“A built-in best friend.”
Isn’t that what people say when we choose to have multiple children? We want to give our oldest a little buddy, so they will always have someone to play with. They’ll be automatic best friends!
But, I did not have my second child to entertain my first. And I have absolutely no expectations on my children to grow up and be best friends with one another.
Bleeding Out
The idea that we owe something to family simply because we have a partial chromosomal overlap with them is archaic. Yes, blood is thicker than water. However, there is no need to bleed out for family simply because they are our blood.
Very quickly, it became clear to all of us in the pandemic who we want in our lives. It became easy for us to see who is beneficial to our lives, and who needs to get left behind. It made us appreciative of the relationships that matter.
I owe my parents a debt that I can never repay, but that is the nature of parenthood. There is no debt that siblings owe to each other, however.
This idea of unquestionable friendship and loyalty among siblings is simply not practical.
Yes, there are shared experiences between siblings, but that doesn’t mean my sons have to like each other. Siblings do not owe each other anything simply because of the random cosmic chance that the universe chose to send them to the same parents.
They are individuals with unique personalities and different priorities regardless of the fact that they are being raised by the same people. They may not be the kind of people that will ever choose to be friends with each other, and there is no fault in that.
That doesn’t make either one of them a good or a bad person. Just because someone is bad for us, it doesn’t make them a bad person.
Of Course I Want Them To Be Friends
Do I want my sons to grow up and by each other’s confidants? To call each other when they think of a funny story or when they are struggling with something? Of course I do.
I want nothing more than for my children to be best friends, but I will never, ever set that expectation on them. I respect them as individuals.
And I can already see the distinct aspects of their personalities that will cause them to love and loathe each other simultaneously. If you are assuming that I am talking about the extremes of abuse when one sibling continues to lie and take advantage of the other, I’m not.
The responsible sibling always having to bail and help the other one out, because “he’s my brother” is ludicrous.
No. Sometimes they just don’t like one another. It can be that simple.
I believe that setting the standard that my children don’t have to be friends starts right from early childhood.
It is not the responsibility of my older son to cart his younger brother around with him everywhere, and include him in everything.
I would rather my boys interact because they genuinely come to one another for play than coach them in saying, “Why don’t you go play with your brother?” Nor is it necessary that my younger son always try to keep up with his older brother.

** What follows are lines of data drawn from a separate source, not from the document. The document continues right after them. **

(** The action of a decision, with the store's idempotency behind it. *)
Definition performSend (actor : UserActor) (input : SendInput) (ids : SubmissionIds)
    (existing : option (jstr * MessageRow)) (action : MessageAction) : call (result SendError SendAnswer) :=
  match action with
  | replay _ run =>
      Finish match existing with
      | Some m => Ok {| saAction := sent_replay; saMessage := m; saRun := run |}
      | None => Err SendDefect
      end
  | _ =>
      match readAttachments table (uaSpace actor) (siThread input) (siAttachments input) with
      | Err e => Finish (Err (StoreError e))
      | Ok attachments =>
          let blocks := messageBlocksForSend (siText input) (fileOf <$> attachments) in
          match action with
          | Messaging.steer run =>
              script_map (MessageStore.steer actor
                {| nsThread := siThread input; nsNonce := siNonce input; nsBlocks := blocks; nsRun := run |} (newMessageId ids)) (λ r,
              match r with
              | Ok m => Ok {| saAction := sent_steer; saMessage := m; saRun := Some run |}
              | Err e => Err (StoreError e)
              end)
          | _ =>
              script_map (createRunAndTask actor
                {| nrThread := siThread input; nrNonce := siNonce input;
                   nrPrompt := messagePromptWithAttachments (siText input) (blocksValue blocks); nrBlocks := blocks |} ids) (λ r,
              match r with
              | Ok c =>
                  if bool_decide (rhThread (crRun c).2 = siThread input)
                  then Ok {| saAction := sent_run; saMessage := crMessage c; saRun := Some (crRun c).1 |}
                  else Err (MessageNonceReused (crMessage c).1 another_thread)
              | Err e => Err (StoreError e)
              end)
          end
      end
  end.

Definition send (actor : UserActor) (input : SendInput) (ids : SubmissionIds) : call (result SendError SendAnswer) :=
  Transact (read (threadIn (uaSpace actor) (siThread input))) (λ thread,
  match thread with
  | Err e => Finish (Err (StoreError e))
  | Ok None => Finish (Err (StoreError (RowNotFound (u "thread") (siThread input))))
  | Ok (Some _) =>
      Transact (demand (readByNonce (uaSpace actor) (siThread input) (siNonce input))) (λ existing,
      match existing with
      | Err e => Finish (Err (StoreError e))
      | Ok existing =>
          Transact (read (findActiveForThread (uaSpace actor) (siThread input))) (λ active,
          match active with
          | Err e => Finish (Err (StoreError e))
          | Ok active =>
              match decideMessageSend (requestOf input) (contextOf (siNonce input) existing active) with
              | Err e => Finish (Err (refusedSend e))
              | Ok action => performSend actor input ids existing action
              end
          end)
      end)
  end).
End send.

(** ** What an answer names *)

Lemma messageByNonce_reads s t nonce now db x :
  (readByNonce s t nonce now db).1.1 = Ok (Some x) → msThread x.2 = t ∧ msNonce x.2 = encodeText nonce.
Proof.
  unfold readByNonce, withText. destruct (textParameter nonce) as [n|] eqn:E; [|done].
  apply textParameter_some in E as ->. destruct (threadIn s t db); [|done]. intros [= H].
  destruct x as [id m]. by apply messageByNonce_some in H as (_ & ? & ?).
Qed.

Lemma readByNonce_runs s t nonce now db x db' :
  txRuns applyWrite ConnectionLost commits (demand (readByNonce s t nonce)) now db (Ok (Some x)) db' →
  msThread x.2 = t ∧ msNonce x.2 = encodeText nonce.
Proof.
  intros (d & _ & Hr & _)%demand_runs; [by apply messageByNonce_reads in Hr|].
  intros. unfold readByNonce, withText. by destruct (textParameter nonce).
Qed.

Lemma insertMessage_answer id nm now db r w l :
  insertMessageRow id nm now db = (Ok r, w, l) → msThread r.2 = nmThread nm ∧ msNonce r.2 = encodeText (nmNonce nm).
Proof.
  intros (m & -> & _ & _ & _ & _ & _ & ? & _ & _ & _ & _ & Hn%textParameter_some)%insertMessageRow_ok. done.
Qed.

Lemma steer_answer actor input id db m db' :
  runsTo (MessageStore.steer actor input id) db (Ok m) db' →
  msThread m.2 = nsThread input ∧ msNonce m.2 = encodeText (nsNonce input).
Proof.
  intros (now & d1 & r & d2 & _ & Ht & Hk). destruct r as [m'|e].
  - destruct Hk as [[= ->] ->]. apply txRuns_ok in Ht as (ws & held & d3 & He & _). unfold steerOnce in He.
    apply ends_demand in He as (d4 & q & w1 & l1 & _ & _ & He). destruct q as [[q bot]|]; [|by apply steerRefusal_throws in He].
    apply ends_demand in He as (d5 & m1 & w2 & l2 & _ & Hm & He). apply insertMessage_answer in Hm.
    apply ends_demand in He as (d6 & [] & w3 & l3 & _ & _ & He). by apply ends_return in He as (_ & -> & _).
  - destruct e; try by destruct Hk.
    destruct Hk as (now' & d3 & x & d4 & _ & Hx & Ha & _). destruct x as [[x|]|]; [|done..]. injection Ha as ->.
    by apply readByNonce_runs in Hx.
Qed.

Lemma createRunAndTask_thread actor input ids db c db' :
  runsTo (createRunAndTask actor input ids) db (Ok c) db' → msThread (crMessage c).2 = rhThread (crRun c).2.
Proof.
  unfold createRunAndTask. intros (now & d1 & created & d2 & _ & Ht & Hk).
  destruct created as [c'|[]]; try by destruct Hk.
  - destruct Hk as [[= ->] ->]. apply txRuns_ok in Ht as (ws & held & d & He & ->).
    by apply createOnce_commits in He as (_ & _ & _ & _ & _ & _ & ?).
  - apply script_map_runs in Hk as (r & Ha & Hr). destruct r as [[c'|]|]; [|done..]. injection Ha as ->.
    destruct Hr as (n1 & d3 & found & d4 & _ & _ & Hk). destruct found as [[[r run]|]|]; [|by destruct Hk..].
    destruct (rhSource run) as [m|]; [|by destruct Hk].
    destruct Hk as (n2 & d5 & task & d6 & _ & _ & n3 & d7 & message & d8 & _ & Hm & Ha & _).
    destruct task as [[task|]|], message as [[message|]|]; try done. injection Ha as ->. cbn.
    apply read_runs in Hm as (d9 & _ & Hm & _). symmetry in Hm. unfold messageIn in Hm.
    destruct (messages d9 !! m) as [row|]; [|done]. cbn in Hm.
    destruct (bool_decide_reflect (msThread row = rhThread run)); [|done]. by injection Hm as <-.
Qed.

(** A send answers with its own message: the message is in the thread it was sent
    to, under its own nonce when it steered or replayed, and the run it names is the run
    of the nonce when it started one. *)
Theorem send_answers_own_nonce table actor input ids db answer db' :
  runsTo (send table actor input ids) db (Ok answer) db' →
  msThread (saMessage answer).2 = siThread input ∧
  match saAction answer with
  | sent_replay => msNonce (saMessage answer).2 = encodeText (siNonce input) ∧ saRun answer = msRun (saMessage answer).2
  | sent_steer => msNonce (saMessage answer).2 = encodeText (siNonce input)
  | sent_run => ∃ r k, saRun answer = Some r ∧ names (uaSpace actor) (siNonce input) r k db'
  end.
Proof.
  intros (n1 & d1 & thread & d2 & _ & _ & Hk). destruct thread as [[t|]|]; [|by destruct Hk..].
  destruct Hk as (n2 & d3 & existing & d4 & _ & Hx & Hk). destruct existing as [existing|]; [|by destruct Hk].
  destruct Hk as (n3 & d5 & active & d6 & _ & _ & Hk). destruct active as [active|]; [|by destruct Hk].
  destruct (decideMessageSend _ _) as [action|] eqn:Ed; [|by destruct Hk].
  destruct action as [|run|mid run]; unfold performSend in Hk.
  - destruct (readAttachments _ _ _ _) as [files|]; [|by destruct Hk].
    apply script_map_runs in Hk as ([c|] & Ha & Hc); [|done]. case_bool_decide as Et; [|done]. injection Ha as ->.
    cbn. split; [by rewrite (createRunAndTask_thread _ _ _ _ _ _ Hc)|].
    apply createRunAndTask_names in Hc. eauto.
  - destruct (readAttachments _ _ _ _) as [files|]; [|by destruct Hk].
    apply script_map_runs in Hk as ([m|] & Ha & Hm); [|done]. injection Ha as ->. by apply steer_answer in Hm.
  - destruct Hk as [Ha _]. pose proof (decideMessageSend_exact (requestOf input) (contextOf (siNonce input) existing active)) as He.
    rewrite Ed in He. destruct He as (_ & x & Hex & _ & -> & _).
    destruct existing as [m|]; [|done]. injection Ha as ->. injection Hex as <-. by apply readByNonce_runs in Hx as [? ?].
Qed.

(** ** A send sent again *)

(** The same send again, with the message stored and no one else writing, writes
    nothing and replays the stored message and its run exactly when it names the
    attachments the message stores, in order; with other attachments (a repeated one
    included) it is refused. *)
Theorem send_resubmitted table actor input ids now db t nonce m row files :
  threadIn (uaSpace actor) (siThread input) db = Some t →
  textParameter (siNonce input) = Some nonce → messageByNonce (siThread input) nonce db = Some (m, row) →
  msBlocks row = blocksValue (messageBlocksForSend (siText input) files) → Forall wfFile files →
  validateRequest (requestOf input) = None →
  scriptAlone applyWrite (send table actor input ids) now db =
  (if decide (siAttachments input = fmAttachmentId <$> files)
   then Ok {| saAction := sent_replay; saMessage := (m, row); saRun := msRun row |}
   else Err (MessageNonceReused m reused_attachments), db).
Proof.
  intros Ht Hn Hm Hb Hf Hv.
  destruct (stored_send_replays (siText input) files (siNonce input) m (msRun row) None Hf) as (Htext & Hfiles & _).
  assert (decideMessageSend (requestOf input)
    (contextOf (siNonce input) (Some (m, row)) (findActiveForThread (uaSpace actor) (siThread input) db)) =
    if decide (siAttachments input = fmAttachmentId <$> files) then Ok (replay m (msRun row))
    else Err (ClientNonceReused m different_attachments)) as Hd.
  { unfold decideMessageSend. rewrite Hv. cbn [existingSend contextOf existingOf fmap option_fmap option_map fst snd exRequest sendText].
    rewrite Hb, Htext, Hfiles. cbn [default requestOf sendText attachmentIds exMessageId exRunId id]. rewrite bool_decide_true by done.
    cbn [negb]. pose proof (sameAttachmentIds_true (Some (fmAttachmentId <$> files)) (Some (siAttachments input))) as Hs.
    cbn [default id] in Hs. destruct (sameAttachmentIds _ _); cbn [negb]; case_decide as E; try done.
    - destruct E. symmetry. by apply Hs.
    - symmetry in E. by apply Hs in E. }
  unfold send. cbn -[decideMessageSend contextOf threadIn findActiveForThread readByNonce performSend].
  rewrite Ht. cbn -[decideMessageSend contextOf threadIn findActiveForThread readByNonce performSend].
  unfold readByNonce, withText. rewrite Hn, Ht. cbn -[decideMessageSend contextOf findActiveForThread performSend messageByNonce].
  rewrite Hm, Hd. by case_decide.
Qed.

(** ** On the demo tables *)

Definition demoFiles : gmap jstr AttachmentRow :=
  {[ u "a" := {| atSpace := u "space"; atThread := u "thread"; atFilename := u "notes.txt";
                 atContentType := u "text/plain"; atSizeBytes := 12 |} ]}.

Definition demoSend (attachments : list jstr) (n : jstr) : call (result SendError SendAnswer) :=
  send demoFiles demoActor
    {| siThread := u "thread"; siText := u "hello"; siNonce := u "n"; siAttachments := attachments |} (demoIds n).

Lemma send_answers_own_nonce_witness :
  match (answered (demoSend [u "a"] (u "1")) demoDb).1 with
  | Ok answer => msThread (saMessage answer).2 = u "thread"
  | Err _ => False
  end.
Proof.
  pose proof (answered_runs (demoSend [u "a"] (u "1")) demoDb) as Hr.
  destruct (answered (demoSend [u "a"] (u "1")) demoDb).1 as [answer|] eqn:E; [clear E|by vm_compute in E].
  revert Hr. generalize (answered (demoSend [u "a"] (u "1")) demoDb).2. intros db' Hr.
  destruct (send_answers_own_nonce _ _ _ _ _ _ _ Hr) as [Ht _]. exact Ht.
Defined.

Definition demoFile : FileMessageBlock :=
  {| fmAttachmentId := u "a"; fmFilename := u "notes.txt"; fmContentType := u "text/plain"; fmSizeBytes := 12 |}.

Definition demoSent : Conversations := (answered (demoSend [u "a"] (u "1")) demoDb).2.

Lemma send_resubmitted_witness :
  match (answered (demoSend [u "a"] (u "2")) demoSent).1 with
  | Ok answer => saAction answer = sent_replay ∧ (saMessage answer).1 = u "message-1"
  | Err _ => False
  end.
Proof.
  assert (∃ t, threadIn (u "space") (u "thread") demoSent = Some t) as [t Et] by (eexists; vm_compute; reflexivity).
  assert (∃ row, messageByNonce (u "thread") (u "n") demoSent = Some (u "message-1", row) ∧
    msBlocks row = blocksValue (messageBlocksForSend (u "hello") [demoFile])) as (row & Em & Hb)
    by (eexists; split; [vm_compute; reflexivity|vm_compute; reflexivity]).
  revert Et Em. generalize demoSent. intros sent Et Em. unfold answered, demoSend.
  rewrite (send_resubmitted demoFiles demoActor
    {| siThread := u "thread"; siText := u "hello"; siNonce := u "n"; siAttachments := [u "a"] |} (demoIds (u "2")) 0
    sent t (u "n") (u "message-1") row [demoFile]);
    [|exact Et|reflexivity|exact Em|exact Hb|by apply Forall_singleton|reflexivity].
  by rewrite decide_True.
Defined.

(** An attachment named twice is stored once, so the same send again is refused as
    another one. *)
Example repeated_attachment_conflicts :
  let sent := answered (demoSend [u "a"; u "a"] (u "1")) demoDb in
  is_ok sent.1 = true ∧
  (answered (demoSend [u "a"; u "a"] (u "2")) sent.2).1 = Err (MessageNonceReused (u "message-1") reused_attachments).
Proof. vm_compute. done. Qed.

When they are fighting with each other, I try to alter my default setting of saying, “He’s your brother, you do not treat him that way.” I rephrase my thinking to say, “We do not treat people that way.”
They Are Different People
Teaching them they have to be kind to each other because they are siblings sets a dangerous precedent that they owe each other something because of a relationship that they were born into as opposed to choosing.

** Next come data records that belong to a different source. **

(** Two digests refuse the header, even the same one. *)
Example two_digests_malformed :
  verifyWebhookSignature hookSecret (Some (hookHeader ++ u ",v1=00")) hookBody 1800000000 None = SignatureRefused sig_malformed.
Proof. vm_compute. reflexivity. Qed.
(* ===== verification/RateLimits.v ===== *)
(** The accounting of apps/api/src/limits.ts: the fixed-window counter of
    [createRateLimiter], with its sweep of stale windows, and the connection slots
    of [createStreamSlots], whose releases are closures over a shared map.  A log is
    the sequence of checks a limiter has answered; [fixedWindow] is the answer a fixed
    window per bucket and key gives, computed from the log alone. *)

From stdpp Require Import gmap sorting.
From S2P Require Import Prelude JsText.

(** ** The limiter *)

Record Window := { count : Z; startedAt : Z }.

Record LimiterState := { windows : gmap jstr Window; checks : Z }.

Definition emptyLimiter : LimiterState := {| windows := ∅; checks := 0 |}.

Inductive RateLimitOutcome := Allowed | Limited (retryAfterSeconds : Z).

#[export] Instance RateLimitOutcome_eq_dec : EqDecision RateLimitOutcome.
Proof. solve_decision. Defined.

(** One call of [check], with the clock's reading. *)
Record Check := { ckBucket : jstr; ckKey : jstr; ckBudget : Z; ckAt : Z }.

Definition counterKey (bucket key : jstr) : jstr := bucket ++ [0%N] ++ key.

Definition keyOf (c : Check) : jstr := counterKey (ckBucket c) (ckKey c).

(** [Math.max(1, Math.ceil(ms / 1000))]. *)
Definition retryAfter (ms : Z) : Z := Z.max 1 (- (- ms / 1000)).

Section limiter.
Variable windowMs : Z.

Definition expired (at_ : Z) (w : Window) : bool := (windowMs <=? at_ - startedAt w)%Z.

Definition sweep (at_ : Z) (ws : gmap jstr Window) : gmap jstr Window :=
  filter (λ kw, expired at_ kw.2 = false) ws.

(** The answer to one more request of a key whose window is [w], and the window it
    leaves. *)
Definition windowStep (w : option Window) (budget at_ : Z) : RateLimitOutcome * option Window :=
  match w with
  | None => (Allowed, Some {| count := 1; startedAt := at_ |})
  | Some w =>
      if expired at_ w then (Allowed, Some {| count := 1; startedAt := at_ |})
      else if (count w <? budget)%Z then (Allowed, Some {| count := count w + 1; startedAt := startedAt w |})
      else (Limited (retryAfter (startedAt w + windowMs - at_)), Some w)
  end.

Definition check (st : LimiterState) (c : Check) : RateLimitOutcome * LimiterState :=
  let n := (checks st + 1)%Z in
  let ws := if (n mod 1000 =? 0)%Z then sweep (ckAt c) (windows st) else windows st in
  match ws !! keyOf c with
  | None =>
      (Allowed, {| windows := <[keyOf c := {| count := 1; startedAt := ckAt c |}]> ws; checks := n |})
  | Some w =>
      if expired (ckAt c) w then
        (Allowed, {| windows := <[keyOf c := {| count := 1; startedAt := ckAt c |}]> ws; checks := n |})
      else if (count w <? ckBudget c)%Z then
        (Allowed, {| windows := <[keyOf c := {| count := count w + 1; startedAt := startedAt w |}]> ws; checks := n |})
      else (Limited (retryAfter (startedAt w + windowMs - ckAt c)), {| windows := ws; checks := n |})
  end.

(** The limiter once it has answered a log, and its answer to one more check. *)
Definition after (log : list Check) : LimiterState := foldl (λ st c, (check st c).2) emptyLimiter log.

Definition answer (log : list Check) (c : Check) : RateLimitOutcome := (check (after log) c).1.

(** Every check of a log with its answer. *)
Fixpoint answers (st : LimiterState) (log : list Check) : list (Check * RateLimitOutcome) :=
  match log with
  | [] => []
  | c :: log' => (c, (check st c).1) :: answers (check st c).2 log'
  end.

(** When the checks of a key were allowed. *)
Definition admissions (k : jstr) (log : list Check) : list Z :=
  omap (λ p, if decide (keyOf p.1 = k ∧ p.2 = Allowed) then Some (ckAt p.1) else None) (answers emptyLimiter log).

(** How many instants of a list fall in the [windowMs] from [t]. *)
Definition within (t : Z) (instants : list Z) : Z :=
  Z.of_nat (length (filter (λ a, t ≤ a < t + windowMs)%Z instants)).

(** The window of one counter key, from that key's checks alone. *)
Definition windowAfter (k : jstr) (log : list Check) : option Window :=
  foldl (λ w c, (windowStep w (ckBudget c) (ckAt c)).2) None (filter (λ c, keyOf c = k) log).

Definition reference (log : list Check) (c : Check) : RateLimitOutcome :=
  (windowStep (windowAfter (keyOf c) log) (ckBudget c) (ckAt c)).1.
End limiter.

(** ** Stream slots *)

(** [held] is the shared map; a slot's [released] flag belongs to its closure. *)
Record SlotsState := { held : gmap jstr Z; slots : list (jstr * bool) }.

Definition noSlots : SlotsState := {| held := ∅; slots := [] |}.

Inductive StreamSlotOutcome := Opened (slot : nat) | Refused (retryAfterSeconds : Z).

Definition acquire (key : jstr) (max : Z) (st : SlotsState) : StreamSlotOutcome * SlotsState :=
  let n := default 0%Z (held st !! key) in
  if (max <=? n)%Z then (Refused 1, st)
  else (Opened (length (slots st)),
        {| held := <[key := (n + 1)%Z]> (held st); slots := slots st ++ [(key, false)] |}).

(** [slot.release()]: the flag of the closure is set first. *)
Definition release (slot : nat) (st : SlotsState) : SlotsState :=
  match slots st !! slot with
  | Some (key, false) =>
      let current := default 0%Z (held st !! key) in
      {| held := if (current <=? 1)%Z then delete key (held st) else <[key := (current - 1)%Z]> (held st);
         slots := <[slot := (key, true)]> (slots st) |}
  | _ => st
  end.

Section steps.
(** The cap each key is acquired with. *)
Variable limit : jstr → Z.

Inductive SlotStep : SlotsState → SlotsState → Prop :=
| step_acquire key st : SlotStep st (acquire key (limit key) st).2
| step_release slot st : SlotStep st (release slot st).
End steps.

(** The slots of a key that are still open. *)
Definition live (key : jstr) (st : SlotsState) : Z :=
  Z.of_nat (length (filter (λ s, s = (key, false)) (slots st))).


(** ** The limiter refines the reference *)

(** Bucket names hold no NUL, so a counter key names its bucket and its key. *)
Lemma counterKey_inj b k b' k' :
  0%N ∉ b → 0%N ∉ b' → counterKey b k = counterKey b' k' → b = b' ∧ k = k'.
Proof.
  unfold counterKey. revert b'. induction b as [|c b IH]; intros [|c' b'] Hb Hb' H; simplify_eq/=; [done|set_solver..|].
  destruct (IH b') as [-> ->]; [set_solver|set_solver|done|done].
Qed.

My sons have to respect each other as people, not because they are siblings. Our children should want different things for themselves.
So long as they earn those things through their own hard work out of earnest and not for superficial purposes in a bid to combat their own insecurities.
I don’t need my children to be best friends.
I don’t ever want them to feel like they let me down because they are not best friends. And I accept that if they choose not to be friends with one another as adults, it is not a failing of my parenting.
I hope to be proud of the fact I am a mother who respects her children’s decisions that are made out of respect for themselves. I really just need them to be good, productive people who remember where they came from.
As long as they can work together to put me in a good home, that’s all that really matters anyway.